DomainTail

Implements the domain/IP session qualifiers so that only the major domain is used to qualify the session ID.

Synopsis

This is a Yes or No directive.  The default is Yes.

Scope

This directive is only available for use in the global (interchange.cfg) configuration file, and will affect all websites running under the Interchange installation.  It will not work in a website's local (catalog.cfg) configuration file. 

Description

Implements the domain/IP session qualifiers so that only the major domain is used to qualify the session ID.  For instance, if the remote hostname is "andromeda.office.cursor.biz" then only "cursor.biz" would be used when qualifying access to the session.  This is a security compromise, but it allows non-cookie-accepting browsers to use multiple proxy servers in the same domain.
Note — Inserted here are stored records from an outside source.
(** revm's sets: Berlin has the addresses 1 to 9, and Osaka those that are taken of it. *)
Record revm_sets : Prop := {
  rs_berlin (a : Address) : is_Some (berlin !! a) ↔ 1 ≤ a ≤ 9;
  rs_osaka (a : Address) : a = MODEXP ∨ BLS12_G1ADD ≤ a ≤ BLS12_MAP_FP2_TO_G2 ∨ a = P256_VERIFY → is_Some (osaka !! a);
  rs_berlin_keyed : keyed berlin;
  rs_osaka_keyed : keyed osaka;
}.
Hypothesis Hsets : revm_sets.

Definition run_of (m : Precompiles Id PR) (a : Address) (input : bytes) (gas_limit reservoir : Z) : option (option PR) :=
  (λ p, execute p input gas_limit reservoir) <$> m !! a.

(** The table: what a call of an address does at a hardfork; [None] when it is no
    precompile. *)
Definition table (f : MorphHardfork) (a : Address) (input : bytes) (gas_limit reservoir : Z) : option (option PR) :=
  let halted msg := Some (Some (halt msg reservoir)) in
  let run m := run_of m a input gas_limit reservoir in
  if a =? RIPEMD160 then
    if is_morph203 f then run berlin else halted "ripemd160 precompile disabled in Bernoulli/Curie hardfork"%string
  else if a =? BLAKE2F then
    if is_morph203 f then run berlin else halted "blake2f precompile disabled in Bernoulli/Curie hardfork"%string
  else if a =? MODEXP then
    if is_emerald f then run osaka
    else if 32 <? Z.max (word_at input 0) (Z.max (word_at input 32) (word_at input 64))
    then halted "modexp temporarily only accepts inputs of 32 bytes (256 bits) or less"%string else run berlin
  else if a =? BN256_PAIRING then
    if is_morph203 f && (768 <? len input) then halted "bad elliptic curve pairing size"%string else run berlin
  else if (1 <=? a) && (a <=? 9) then run berlin
  else if (BLS12_G1ADD <=? a) && (a <=? BLS12_MAP_FP2_TO_G2) || (a =? P256_VERIFY) then
    if is_emerald f then run osaka else None
  else None.

Abbreviation bernoulli_set := (bernoulli Ripemd160 Blake2F ModExp halt berlin).
Abbreviation morph203_set := (morph203 Ripemd160 Blake2F ModExp Bn254Pairing halt berlin).
Abbreviation emerald_set := (emerald Ripemd160 Blake2F ModExp Bn254Pairing halt berlin osaka).
Abbreviation provider := (new_with_spec Ripemd160 Blake2F ModExp Bn254Pairing halt berlin osaka).

Lemma bernoulli_lookup (a : Address) : bernoulli_set !! a =
  if a =? MODEXP then Some (Build_Precompile ModExp MODEXP (modexp_with_32byte_limit halt berlin))
  else if a =? BLAKE2F then Some (Build_Precompile Blake2F BLAKE2F (blake2f_disabled halt))
  else if a =? RIPEMD160 then Some (Build_Precompile Ripemd160 RIPEMD160 (ripemd160_disabled halt))
  else berlin !! a.
Proof.
  unfold bernoulli. cbv zeta. rewrite lookup_put. cbn [pc_address].
  change (extend [?p; ?q] berlin) with (extend [q] (extend [p] berlin)). by rewrite !lookup_put.
Qed.

Lemma in_berlin (a : Address) : 1 ≤ a ≤ 9 → bool_decide (is_Some (berlin !! a)) = true.
Proof. intros Ha. by apply bool_decide_eq_true, (rs_berlin Hsets). Qed.

Lemma in_osaka (a : Address) : a = MODEXP ∨ BLS12_G1ADD ≤ a ≤ BLS12_MAP_FP2_TO_G2 ∨ a = P256_VERIFY → bool_decide (is_Some (osaka !! a)) = true.
Proof. intros Ha. by apply bool_decide_eq_true, (rs_osaka Hsets). Qed.

Lemma morph203_lookup (a : Address) : morph203_set !! a =
  if a =? BN256_PAIRING then Some (Build_Precompile Bn254Pairing BN256_PAIRING (bn256_pairing_with_4pair_limit halt berlin))
  else if (a =? RIPEMD160) || (a =? BLAKE2F) then berlin !! a
  else bernoulli_set !! a.
Proof.
  unfold morph203. cbv zeta. rewrite lookup_put, !lookup_extend_from by exact (rs_berlin_keyed Hsets). cbn [pc_address].
  rewrite !in_berlin by (unfold RIPEMD160, BLAKE2F; lia). rewrite !andb_true_r.
  destruct (a =? BN256_PAIRING); [done|]. destruct (Z.eqb_spec a RIPEMD160) as [->|]; [done|].
  by destruct (Z.eqb_spec a BLAKE2F) as [->|].
Qed.

Lemma emerald_lookup (a : Address) : emerald_set !! a =
  if (a =? MODEXP) || (BLS12_G1ADD <=? a) && (a <=? BLS12_MAP_FP2_TO_G2) || (a =? P256_VERIFY) then osaka !! a
  else morph203_set !! a.
Proof.
  unfold emerald. cbn [fold_left]. cbv zeta. rewrite !lookup_extend_from by exact (rs_osaka_keyed Hsets).
  rewrite !in_osaka by (unfold BLS12_G1ADD, BLS12_G1MULTIEXP, BLS12_G2ADD, BLS12_G2MULTIEXP, BLS12_PAIRING, BLS12_MAP_FP_TO_G1,
    BLS12_MAP_FP2_TO_G2, MODEXP, P256_VERIFY; lia).
  rewrite !andb_true_r.
  repeat match goal with |- context [a =? ?k] => destruct (Z.eqb_spec a k) as [->|]; [done|] end.
  destruct (Z.leb_spec BLS12_G1ADD a), (Z.leb_spec a BLS12_MAP_FP2_TO_G2); try done. exfalso.
  unfold BLS12_G1ADD, BLS12_G1MULTIEXP, BLS12_G2ADD, BLS12_G2MULTIEXP, BLS12_PAIRING, BLS12_MAP_FP_TO_G1,
    BLS12_MAP_FP2_TO_G2 in *. lia.
Qed.

(** Each set against its column of the table. *)
Lemma berlin_outside (a : Address) : ¬ (1 ≤ a ≤ 9) → berlin !! a = None.
Proof. intros Ha. apply eq_None_not_Some. by rewrite (rs_berlin Hsets). Qed.

Lemma modexp_runs input g r : Forall is_byte input →
  Some (modexp_with_32byte_limit halt berlin input g r)
  = if 32 <? Z.max (word_at input 0) (Z.max (word_at input 32) (word_at input 64))
    then Some (Some (halt "modexp temporarily only accepts inputs of 32 bytes (256 bits) or less" r))
    else run_of berlin MODEXP input g r.
Proof.
  intros Hb. unfold modexp_with_32byte_limit, run_of. rewrite !modexp_len_spec by done.
  destruct (proj2 (rs_berlin Hsets MODEXP)) as [p ->]; [unfold MODEXP; lia|].
  destruct (Z.ltb_spec 32 (word_at input 0)), (Z.ltb_spec 32 (word_at input 32)), (Z.ltb_spec 32 (word_at input 64)); cbn [orb];
    (destruct (Z.ltb_spec 32 (Z.max (word_at input 0) (Z.max (word_at input 32) (word_at input 64)))); first [done|lia]).
Qed.

Lemma pairing_runs input g r :
  Some (bn256_pairing_with_4pair_limit halt berlin input g r)
  = if 768 <? len input then Some (Some (halt "bad elliptic curve pairing size" r)) else run_of berlin BN256_PAIRING input g r.
Proof.
  unfold bn256_pairing_with_4pair_limit, run_of. destruct (proj2 (rs_berlin Hsets BN256_PAIRING)) as [p ->]; [unfold BN256_PAIRING; lia|].
  change (4 * 192) with 768. by destruct (768 <? len input).
Qed.

Lemma bernoulli_runs a input g r : Forall is_byte input → run_of bernoulli_set a input g r = table Bernoulli a input g r.
Proof.
  intros Hb. unfold run_of at 1. rewrite bernoulli_lookup. unfold table. cbn [is_morph203 is_emerald hf_geb andb].
  destruct (Z.eqb_spec a RIPEMD160) as [->|]; [done|]. destruct (Z.eqb_spec a BLAKE2F) as [->|]; [done|].
  destruct (Z.eqb_spec a MODEXP) as [->|]; [cbn; by rewrite <- modexp_runs|].
  destruct (Z.eqb_spec a BN256_PAIRING) as [->|]; [done|].
  destruct (Z.leb_spec 1 a), (Z.leb_spec a 9); cbn [andb]; try done.
  all: rewrite berlin_outside by lia; by destruct (_ || _).
Qed.

Lemma morph203_runs a input g r : Forall is_byte input → run_of morph203_set a input g r = table Morph203 a input g r.
Proof.
  intros Hb. unfold run_of at 1. rewrite morph203_lookup. unfold table at 1.
  destruct (Z.eqb_spec a BN256_PAIRING) as [->|Hp]; [cbn -[len]; by rewrite <- pairing_runs|].
  destruct (Z.eqb_spec a RIPEMD160) as [->|Hr]; [done|]. destruct (Z.eqb_spec a BLAKE2F) as [->|Hl]; [done|]. cbn [orb].
  fold (run_of bernoulli_set a input g r). rewrite bernoulli_runs by done. unfold table.
  rewrite (proj2 (Z.eqb_neq _ _) Hp), (proj2 (Z.eqb_neq _ _) Hr), (proj2 (Z.eqb_neq _ _) Hl). done.
Qed.

Lemma emerald_runs a input g r : Forall is_byte input → run_of emerald_set a input g r = table Emerald a input g r.
Proof.
  intros Hb. unfold run_of at 1. rewrite emerald_lookup. destruct (_ || (a =? P256_VERIFY)) eqn:Ho.
  - unfold table.
    assert (Hne : a ≠ RIPEMD160 ∧ a ≠ BLAKE2F ∧ a ≠ BN256_PAIRING ∧ (a ≠ MODEXP → ¬ (1 ≤ a ≤ 9))).
    { bool_simp. unfold RIPEMD160, BLAKE2F, BN256_PAIRING, MODEXP, BLS12_G1ADD, BLS12_MAP_FP2_TO_G2, P256_VERIFY in *. lia. }
    destruct Hne as (H1 & H2 & H3 & H4). rewrite (proj2 (Z.eqb_neq _ _) H1), (proj2 (Z.eqb_neq _ _) H2), (proj2 (Z.eqb_neq _ _) H3).
    destruct (Z.eqb_spec a MODEXP) as [->|H5]; [done|]. cbn [orb] in Ho. rewrite Ho.
    destruct (Z.leb_spec 1 a), (Z.leb_spec a 9); cbn [andb]; try done. exfalso. by apply H4.
  - fold (run_of morph203_set a input g r). rewrite morph203_runs by done. apply orb_false_iff in Ho as [[Hm Hbls]%orb_false_iff Hp].
    unfold table. by rewrite Hm, Hbls, Hp.
Qed.

(** C17. The precompile sets are the table of their hardforks.  At every hardfork, for
    every address and input, running the set that the incremental constructions build is
    what the table says: ripemd160 and blake2f halt before Morph203 and are revm's from it
    on; modexp halts before Emerald when one of its three length words, read with zeros
    past the end of the input, is above 32, and is Osaka's from Emerald on; pairing halts
    above four pairs from Morph203 on; BLS12-381 and P256 are there from Emerald on; the
    others are Berlin's; there is nothing else, the point evaluation included.  An address
    is a warm precompile exactly when the table has it, disabled ones included, and a
    change of hardfork makes the provider the one of the new hardfork. *)
Theorem precompiles_by_fork f a input g r : Forall is_byte input →
  run_of (inner (provider f)) a input g r = table f a input g r
  ∧ contains (provider f) a = bool_decide (is_Some (table f a input g r))
  ∧ (a ∈ warm_addresses (provider f) ↔ contains (provider f) a = true)
  ∧ ∀ f', set_spec Ripemd160 Blake2F ModExp Bn254Pairing halt berlin osaka f' (provider f)
          = (provider f', negb (bool_decide (f' = f))).
Proof.
  intros Hb. assert (Hrun : run_of (inner (provider f)) a input g r = table f a input g r).
  { destruct f; cbn [new_with_spec inner];
      first [rewrite bernoulli_runs by done|rewrite morph203_runs by done|rewrite emerald_runs by done]; reflexivity. }
  split_and!; [done| | |].
  - unfold contains. rewrite <- Hrun. apply bool_decide_ext. unfold run_of. by rewrite fmap_is_Some.
  - unfold contains, warm_addresses. by rewrite bool_decide_eq_true, elem_of_dom.
  - intros f'. unfold set_spec. cbn [mp_spec new_with_spec]. case_bool_decide as Hf; [by subst f'|done].
Qed.
End Facts.

(** *** BLOCKHASH *)

Lemma u64_max_value : u64_max = 2 ^ 64 - 1.
Proof. by vm_compute. Qed.

Lemma u256_max_value : u256_max = 2 ^ 256 - 1.
Proof. by vm_compute. Qed.

Lemma limb_value v i : 0 ≤ v → 0 ≤ i → Z.land (Z.shiftr v (64 * i)) u64_max = v / 2 ^ (64 * i) mod 2 ^ 64.
Proof.
  intros Hv Hi. rewrite u64_max_value. replace (2 ^ 64 - 1) with (Z.ones 64) by reflexivity.
  by rewrite Z.land_ones, Z.shiftr_div_pow2 by lia.
Qed.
Also see the CountrySubdomains global configuration directive that can be used to define a list of ccTLDs that have country-specific standardised subdomains that should be taken into account.  For example, if the remote hostname is "foo.bar.example.co.uk" then only "example.co.uk" would be used when qualifying access to the session.

If you are encrypting credit cards with PGP or GnuPG, or are using a payment service provider, then you might want to consider the WideOpen directive, which enables even more browser compatibility at the cost of some security.

Note Interchange's HostnameLookups facility, or your web server's equivalent, will need to be active for this directive to have any effect.